Don’t let your fear of messing up keep you from stepping up. Let me just say… I know I’m not the best preacher in the world. I know I’m not the brightest theologian in the world—or even the room for that matter. I know I’m a mediocre musician. But I know that I’ve been given a set of gifts, talents, and abilities by my Creator and I know that He has commissioned me to use them for his purposes and for His Kingdom, and I’m going to do my best to be obedient to the charge that I have been given.
The faithful servants labored for the sake of the master’s estate and they were welcomed into relationship with him. The wicked servant despised his master, and he was cast into outer darkness, permanently separated from the goodness of his King.
Church, notice that in both of these parables, there is a servant/master relationship. That’s what Lord means. It means that, when you become a Christian, His agenda becomes your agenda. His mission and values become your mission and values.
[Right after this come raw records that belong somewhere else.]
(* ===== verification/Process.v ===== *)
(** kernel/process.c: the process table, the creation of a process, fork and
    wait. *)
From S2P Require Import Prelude Mem Context CString Snprintf Console Pmm Sv39 Vmm Kstate Sched.

Section Code.
Context `{Layout}.

(** init_proc_pool: the memset of the table, then the loop. *)
Definition init_proc_pool : M kstate unit :=
  modify (set_procs (replicate NPROC zero_process)) ;;;
  for_each (seq 0 NPROC) (fun i =>
    assign (Some i) (set_status FREE) ;;;
    assign (Some i) (set_pid (Z.of_nat i))).

(** The first process, from [i] on, whose status is FREE. *)
Fixpoint find_free (n i : nat) : M kstate nat :=
  match n with
  | O => ret i
  | S n' =>
      p <- deref (Some i) ;;
      if bool_decide (status p = FREE) then ret i else find_free n' (S i)
  end.

(** [procs[i].mapped_info[k] = ...]: the three fields of a region. *)
Definition set_region (info k va npages seg_type : Z) : M kstate unit :=
  store64 (region info k + mr_va) va ;;;
  store32 (region info k + mr_npages) npages ;;;
  store32 (region info k + mr_seg_type) seg_type.

Definition alloc_process : M kstate (option nat) :=
  i <- find_free NPROC 0 ;;
  if (NPROC <=? i)%nat then panic "cannot find any free process structure.
"
  else
  let proc := Some i in
  (* trapframe, used to save context *)
  tf <- zoom alloc_page ;;
  assign proc (set_trapframe tf) ;;;
  memset tf 0 sizeof_trapframe ;;;
  (* page directory *)
  dir <- zoom alloc_page ;;
  assign proc (set_pagetable dir) ;;;
  memset dir 0 PGSIZE ;;;
  stack <- zoom alloc_page ;;
  assign proc (set_kstack (u64 (stack + PGSIZE))) ;;;
  user_stack <- zoom alloc_page ;;
  store64 (tf + tf_sp) USER_STACK_TOP ;;;
  (* allocates a page to record memory regions (segments) *)
  info <- zoom alloc_page ;;
  assign proc (set_mapped_info info) ;;;
  memset info 0 PGSIZE ;;;
  (* map user stack in userspace *)
  zoom (user_vm_map dir (USER_STACK_TOP - PGSIZE) PGSIZE user_stack
          (prot_to_type (Z.lor PROT_WRITE PROT_READ) 1)) ;;;
  set_region info 0 (USER_STACK_TOP - PGSIZE) 1 STACK_SEGMENT ;;;
  (* map trapframe in user space *)
  zoom (user_vm_map dir tf PGSIZE tf (prot_to_type (Z.lor PROT_WRITE PROT_READ) 0)) ;;;
  set_region info 1 tf 1 CONTEXT_SEGMENT ;;;
  (* map S-mode trap vector section in user space *)
  zoom (user_vm_map dir trap_sec_start PGSIZE trap_sec_start
          (prot_to_type (Z.lor PROT_READ PROT_EXEC) 0)) ;;;
  set_region info 2 trap_sec_start 1 SYSTEM_SEGMENT ;;;
  sp <- load64 (tf + tf_sp) ;;
  sprint "in alloc_proc. user frame 0x%lx, user stack 0x%lx, user kstack 0x%lx 
" [VInt tf; VInt sp; VInt (u64 (stack + PGSIZE))] ;;;
  assign proc (set_total_mapped_region 3) ;;;
  ret proc.

Definition free_process (proc : option nat) : M kstate Z :=
  assign proc (set_status ZOMBIE) ;;;
  ret 0.

(** [*dst = *src] for struct trapframe, word by word. *)
Definition copy_trapframe (dst src : Z) : M kstate unit :=
  for_each (range 0 35) (fun k =>
    v <- load64 (src + 8 * k) ;;
    store64 (dst + 8 * k) v).

(** [va & (-1 << 12)] *)
Definition page_of (va : Z) : Z := Z.land va (u64 (Z.shiftl (-1) 12)).

(** do_fork, case STACK_SEGMENT *)
Definition fork_stack (parent child : process) (i : Z) : M kstate unit :=
  va <- load64 (region (mapped_info child) 0 + mr_va) ;;
  dst <- zoom (lookup_pa (pagetable child) va) ;;
  va <- load64 (region (mapped_info parent) i + mr_va) ;;
  src <- zoom (lookup_pa (pagetable parent) va) ;;
  memcpy dst src PGSIZE ;;;
  ret tt.

(** [int] arithmetic: overflow is undefined. *)
Definition int_op (z : Z) : M kstate Z :=
  if (- 2 ^ 31 <=? z) && (z <? 2 ^ 31) then ret z else halt Undefined.

(** do_fork, the page [j] of a data segment; [va] is an [int]. *)
Definition copy_data_page (parent child : process) (i j : Z) : M kstate unit :=
  pa <- zoom alloc_page ;;
  pva <- load64 (region (mapped_info parent) i + mr_va) ;;
  let va := u64 (s32 (u64 (pva + PGSIZE * j))) in
  src <- zoom (lookup_pa (pagetable parent) va) ;;
  memcpy pa src PGSIZE ;;;
  zoom (user_vm_map (pagetable child) va PGSIZE pa
          (prot_to_type (Z.lor PROT_WRITE PROT_READ) 1)).

(** do_fork, case DATA_SEGMENT.  The [int] [j] is compared with an [uint32],
    which is read again in every round. *)
Definition fork_data (parent child : process) (i : Z) : M kstate unit :=
  pva <- load64 (region (mapped_info parent) i + mr_va) ;;
  store64 (region (mapped_info child) i + mr_va) pva ;;;
  loop (Z.to_pos (2 ^ 31 + 1)) (fun j =>
    npages <- load32 (region (mapped_info parent) i + mr_npages) ;;
    if u32 j <? npages then
      copy_data_page parent child i j ;;;
      j <- int_op (j + 1) ;;
      ret (inl j)
    else ret (inr tt)) 0.

(** do_fork, case CODE_SEGMENT; [c] is the child's place in the table. *)
Definition fork_code (parent child : process) (c : nat) (i : Z) : M kstate unit :=
  pva <- load64 (region (mapped_info parent) i + mr_va) ;;
  pa <- zoom (lookup_pa (pagetable parent) pva) ;;
  zoom (user_vm_map (pagetable child) (page_of pva) PGSIZE pa
          (prot_to_type (Z.lor PROT_EXEC PROT_READ) 1)) ;;;
  pa <- zoom (lookup_pa (pagetable parent) pva) ;;
  sprint "do_fork map code segment at pa:%lx of parent to child at va:%lx.
" [VInt pa; VInt (page_of pva)] ;;;
  n <- load32 (region (mapped_info parent) i + mr_npages) ;;
  set_region (mapped_info child) (total_mapped_region child) pva n CODE_SEGMENT ;;;
  assign (Some c) (set_total_mapped_region (total_mapped_region child + 1)).

(** The body of do_fork's loop.  The processes are read again for every
    region, since [child->total_mapped_region] changes. *)
Definition fork_region (parent : option nat) (c : nat) (i : Z) : M kstate unit :=
  pp <- deref parent ;;
  cp <- deref (Some c) ;;
  t <- load32 (region (mapped_info pp) i + mr_seg_type) ;;
  if t =? CONTEXT_SEGMENT then copy_trapframe (trapframe cp) (trapframe pp)
  else if t =? STACK_SEGMENT then fork_stack pp cp i
  else if t =? DATA_SEGMENT then fork_data pp cp i
  else if t =? CODE_SEGMENT then fork_code pp cp c i
  else ret tt.

Definition do_fork (parent : option nat) : M kstate Z :=
  pp <- deref parent ;;
  sprint "will fork a child from parent %d.
" [VInt (pid pp)] ;;;
  child <- alloc_process ;;
  match child with
  | None => halt (BadAccess 0)
  | Some c =>
      pp <- deref parent ;;
      for_each (range 0 (total_mapped_region pp)) (fork_region parent c) ;;;
      assign child (set_status READY) ;;;
      cp <- deref child ;;
      store64 (trapframe cp + tf_a0) 0 ;;;
      assign child (set_parent parent) ;;;
      insert_to_ready_queue child ;;;
      cp <- deref child ;;
      ret (s32 (pid cp))
  end.

(** The first loop of wait: the value of [flag] at its end.  [pid] is an
    [int], compared as an unsigned 64-bit integer. *)
Definition is_child (cur : option nat) (np : process) : bool :=
  bool_decide (parent np <> None) && bool_decide (parent np = cur).

Fixpoint wait_flag (ps : list process) (cur : option nat) (pid_arg flag : Z) : Z :=
  match ps with
  | [] => flag
  | np :: ps' =>
      wait_flag ps' cur pid_arg
        (if is_child cur np && (pid np =? u64 pid_arg) then 1
         else if is_child cur np then 0 else flag)
  end.

(** The loop after schedule().  Nothing changes while it spins: one round
    without a result means that it never returns. *)
Definition wait_poll (pid_arg flag : Z) : M kstate Z :=
  loop 1 (fun _ : unit =>
    s <- get_st ;;
    let zombies := filter (fun np => is_child (current s) np = true /\ status np = ZOMBIE)
                          (procs s) in
    if pid_arg =? -1 then
      ret match zombies with np :: _ => inr (s32 (pid np)) | [] => inl tt end
    else if (0 <? pid_arg) && (flag =? 1) then
      ret match filter (fun np => pid np = u64 pid_arg) zombies with
          | _ :: _ => inr pid_arg
          | [] => inl tt
          end
    else ret (inr (-1))) tt.

Definition wait (pid_arg : Z) : M kstate Z :=
  s <- get_st ;;
  let flag := wait_flag (procs s) (current s) pid_arg (-1) in
  if flag =? -1 then ret (-1)
  else
    assign (current s) (set_status READY) ;;;
    insert_to_ready_queue (current s) ;;;
    (schedule : M kstate unit) ;;;
    wait_poll pid_arg flag.
End Code.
Everything you are and everything you have become His, and you surrender yourself completely and eternally, swearing allegiance to your King and renouncing any worldly identity that you have.
The Christian life is a lifelong process and struggle of putting to death the desires of your sinful human flesh one at a time and allowing the Holy Spirit to remake you piece by piece in the likeness of the God in whose image you were created. It takes both inward preparation and discipline and outward practice of that discipline.
You need to understand that if you don’t practice both spiritual preparation and outward obedience, you won’t be ready for Jesus when he returns. There’s a real danger here. Especially in the “Christian” West, it’s easy to believe that you’re a Christian and look like a Christian and talk like a Christian and even show up to church on Sunday mornings, but you know deep down inside that it’s all just an outward appearance with no real connection to or relationship with your King.
If that’s you today, I want you to be encouraged. I want you to know that it’s not too late—that we serve a God who will welcome anyone who comes before him and seeks relationship with him.
But you also need to know that when Jesus returns—it could be today, it could be tomorrow, it could be 2,000 years from now—but at that time, he will call each one of us into account, and only then will our true motives and our true hearts be revealed.
Will you be shown to be like one of the wise virgins or a good and faithful servant, preparing yourself and investing in the Kingdom while we await his return, or will you be revealed to be like one of the foolish virgins or the wicked servant, who looked like they were committed on the outside, but when the day came that they were called to put their faith into action, they discovered that they were spiritually bankrupt with no relationship to their King?
I have three questions to ask yourself before you leave this place today.
Number one… What does the way you spend your time reveal about the faith that you profess? You have 167 hours to spend in a week. If you were to keep a journal of your time, would it reflect the urgency of Jesus’ return like the wise virgins?
Number two… Are you investing the time, talent, and treasure given to you by God in His Kingdom to bring him joy, or are you investing it in your own kingdom and your own pleasures? The good and faithful servants were willing to sacrifice their own desires to put in the hard work that it takes to invest in the Kingdom of God. Are you willing to do the same?
Number three… If Jesus returned today, would you be ready to welcome him, or would you miss him because you were so distracted by your own agenda that you neglected to be attending to His? You can’t afford to miss Jesus, church.
I struggle with this one every day. Life is so busy, the distractions of the world so persistent and persuasive, that we can get careless in our spiritual preparation, our study of the Word and commitment to communing with our King in prayer.
The remedy is in verse 13: “Watch, therefore.” Guard your soul. Be diligent in your spiritual disciplines. Let’s pray together.